The above two tasks are complementary and supportive to each other. As the present is a continuation of the past, it is for the present and the future that we need to look back on the past and without advancing the useful and discarding the harmful from the past, there would be no better present and future.

The Legalists, both of ancient times and of today, believed or believe in the Daoist-Legalist (Huang-Lao) worldview, social outlook and view on life, in the “Way of Heaven” to “diminish superabundance and to supplement deficiency” (Dao De Jing, Chap 77), and in holistic dynamic balance.

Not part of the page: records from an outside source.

(** ** The invocation count *)

(** X11. [manage_invocation_count] keeps the invocation count a [uint64_t]: it
    moves it by at most one, stops at [UINT64_MAX] instead of wrapping to 0,
    resets it to 0 on a tick count other than the last one, records the tick
    count and does not touch the limit. *)
Theorem manage_invocation_count_saturates
    (st : Swtimer.swtimer_starvation_tracking_t) (tick_count : Z) :
  0 <= Swtimer.invocation_count st <= UINT64_MAX ->
  let st' := Swtimer.manage_invocation_count st tick_count in
  0 <= Swtimer.invocation_count st' <= UINT64_MAX /\
  Swtimer.invocation_count st' <= Swtimer.invocation_count st + 1 /\
  (Swtimer.last_tick_count st = tick_count ->
   Swtimer.invocation_count st = UINT64_MAX ->
   Swtimer.invocation_count st' = UINT64_MAX) /\
  (Swtimer.last_tick_count st <> tick_count ->
   Swtimer.invocation_count st' = 0) /\
  Swtimer.last_tick_count st' = tick_count /\
  Swtimer.invocation_limit st' = Swtimer.invocation_limit st.
Proof.
  intros Hc. destruct st as [limit c l]. cbn in Hc. cbv zeta.
  unfold Swtimer.manage_invocation_count.
  cbn [Swtimer.last_tick_count Swtimer.invocation_count
       Swtimer.invocation_limit].
  destruct (Z.eqb_spec l tick_count) as [Heq|Hne].
  - destruct (Z.ltb_spec c UINT64_MAX) as [Hlt|Hge]; cbn;
      repeat split; try lia; try congruence.
  - cbn. unfold UINT64_MAX. repeat split; try lia; try congruence.
Qed.

Lemma manage_invocation_count_saturates_witness :
  Swtimer.invocation_count
    (Swtimer.manage_invocation_count
       (Swtimer.mk_tracking 5 UINT64_MAX 7) 7) = UINT64_MAX.
Proof.
  refine (proj1 (proj2 (proj2
    (manage_invocation_count_saturates
       (Swtimer.mk_tracking 5 UINT64_MAX 7) 7 _))) eq_refl eq_refl).
  cbn. unfold UINT64_MAX. lia.
Defined.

By applying the above philosophy and methodology to social economic-political management, the ancient Legalists put forward the principles of “harmony with nature”, “balance of interests” and “storage by the state”, with a view to curb the power expansion of monopolistic interest groups, to regulate capital, to assist the disadvantaged, and to “weigh and balance economic factors”, thus leading social economy through dynamic adjustments from constantly occurring imbalances to relative balances; they established the rule of law in line with the Dao, the “all-society mutual supervision system” and the “social merit system”, with a view to deprive the aristocracy of their hereditary privileges, and to punish or reward people as they deserve, thus mobilizing and bringing into full play the initiative and creativeness of all. They did not evade social conflicts but, facing squarely up to them, adopted a more or less holistic, dynamic-balance approach in dealing with them, instead of aggravating such conflicts in the interests of certain privileged groups. All in all, ancient Chinese Legalists managed to break through again and again the interferences, sabotages, or total usurping of power by those special interest groups through their political and/or ideological agents, and bring about many a world-admired golden age in history. History has proved that the Daoist-Legalist worldview most closely approximates the actual reality and can benefit the mankind.

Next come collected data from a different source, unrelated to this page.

Lemma assignPosition_records components subtreeHeights fuel nodeId centerY pl pl' :
  assignPosition components subtreeHeights fuel nodeId centerY pl = Returns pl' ->
  is_Some (findComponent components nodeId) ->
  is_Some (positions pl' !! nodeId).
Proof.
  destruct fuel as [|fuel]; [done |]. rewrite assignPosition_unfold.
  intros Hassign [node Hnode]. rewrite Hnode in Hassign.
  assert (Hrec : forall ch, is_Some (positions
            {| pl_children := ch;
               positions :=
                 <[nodeId := mkPosition (default (getLevelX (c_type node)) (c_x node))
                                        (default centerY (c_y node))]> (positions pl) |}
            !! nodeId))
    by (intros ch; simpl; rewrite lookup_insert_eq; eauto).
  destruct (pl_children pl !! nodeId) as [[|child rest]|]; simpl in Hassign.
  - injection Hassign as <-. apply Hrec.
  - unfold getAsserted in Hassign.
    destruct (subtreeHeights !! nodeId) as [h|]; simpl in Hassign; [| done].
    revert Hassign. generalize (centerY - h / 2).
    intros startY Hassign.
    eapply (placeChildren_preserves subtreeHeights
              (fun pl => is_Some (positions pl !! nodeId)));
      [| exact Hassign | apply Hrec].
    apply (assignPosition_preserves components subtreeHeights
             (fun pl => is_Some (positions pl !! nodeId))).
    + intros pl0 id0 node0 cy0 Hid _. simpl.
      destruct (decide (id0 = nodeId)) as [<-|Hne].
      * rewrite lookup_insert_eq. eauto.
      * by rewrite lookup_insert_ne.
    + intros pl0 id0 children Hid _. exact Hid.
  - injection Hassign as <-. apply Hrec.
Qed.

(** Every root is reached by the assignment. *)
Lemma placeRoots_reaches components subtreeHeights fuel roots pl cursor pl' cursor' root :
  forEachM (placeRoot components subtreeHeights fuel) roots (pl, cursor) =
    Returns (pl', cursor') ->
  In root roots -> is_Some (findComponent components (c_id root)) ->
  is_Some (positions pl' !! c_id root).
Proof.
  revert pl cursor. induction roots as [|r rest IH]; intros pl cursor; simpl; [done |].
  unfold getAsserted. destruct (subtreeHeights !! c_id r) as [h|]; simpl; [| done].
  destruct (assignPosition _ _ _ _ _ pl) as [pl1| |] eqn:E; simpl; try done.
  intros Hrest [->|Hin] Hfound.
  - eapply placeRoots_keeps; [exact Hrest |].
    eapply assignPosition_records; eauto.
  - eapply IH; eauto.
Qed.

Lemma sortRoots_In l c : In c (sortRoots l) <-> In c l.
Proof.
  assert (Hins : forall a l0, In c (insertRoot a l0) <-> a = c \/ In c l0).
  { intros a l0. induction l0 as [|b rest IH]; simpl; [tauto |].
    destruct (Qltb _ _); simpl; rewrite ?IH; tauto. }
  induction l as [|a rest IH]; simpl; [tauto |]. rewrite Hins, IH. tauto.
Qed.

Lemma roots_are_placed fuel components connections pl cursor root :
  computePositions fuel components connections = Returns (pl, cursor) ->
  In root components ->
  parentMap (buildForest components connections) !! c_id root = None ->
  is_Some (positions pl !! c_id root).
Proof.
  unfold computePositions.
  destruct (calcRootHeights _ _ _ _) as [subtreeHeights| |]; simpl; try done.
  intros Hplace Hin Hroot. eapply placeRoots_reaches; [exact Hplace | |].
  - unfold rootsOf. apply sortRoots_In, filter_In. split; [done |].
    unfold has. by rewrite Hroot.
  - apply findComponent_is_Some. by apply in_map.
Qed.

Lemma layout_recompute fuel components connections pl cursor :
  allHavePos components = false ->
  computePositions fuel components connections = Returns (pl, cursor) ->
  calculateSmartLayout fuel components connections =
    Returns {| layoutedComponents := map (snapComponent (positions pl)) components;
               totalHeight := Qmax MIN_CANVAS_HEIGHT (cursor + 100) |}.
Proof.
  intros Hall Hpos. unfold calculateSmartLayout. by rewrite Hall, Hpos.
Qed.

By applying this same worldview and methodology to the study of world affairs today, we, present-day Chinese New Legalists, have revealed the lameness and deceptiveness of the “globalization” manipulated by world monopoly financial capital; revealed the truth about how the values of social products from three sources (i.e., that endowed by Nature and hidden in raw materials, that of collective human wisdom hidden in tools and skills, and that added by individual labor, labor in the broadest sense) – how the product values from all these sources have been exploited by capital, especially by big capital; and revealed the limitation and deceptiveness of Western democracy rooted in capitalistic economic relations. (All the above has carried forward and further broadened and deepened Marx’s criticism of the true nature of capitalistic social economic-political relations.) We New Legalists stand for the principle of dynamic balance in handling ecology issues, international relations issues, issues of relationship between different social interest groups, and those of relations between different social realms (economy, politics, culture), issues involving relations between the government and the governed, who at the same time should also act as the ultimate authority of state power, and the relation between satisfaction of reasonable individual wants and restraint of excessive desires through conscientious self-cultivation of moral character by all individuals. All this points to the importance of traditional Chinese wisdom to the resolution of current crises confronting the whole mankind. 

Our position has attracted increasing attention and is winning increasing understanding and support. Though some people, having been subjected to certain specific social influences, are still suspicious of Chinese Legalism, old and new, or have misunderstandings about us, we think this is only natural as another instance of the Daoist Yin-Yang antithesis. We are confident that, as time goes on, more and more people will learn from mankind’s new practices as well as from past history how to tell truth from falsity and to recognize true wisdom that will benefit the whole human community. The hope for human salvation lies in the prospect when a considerable number of people have come to recognize the Dao, or the true Way of all things. It is just for a sooner arrival of this day that we New Legalists are working industriously. For this purpose, we welcome all friendly criticisms and sincere exchanges of views.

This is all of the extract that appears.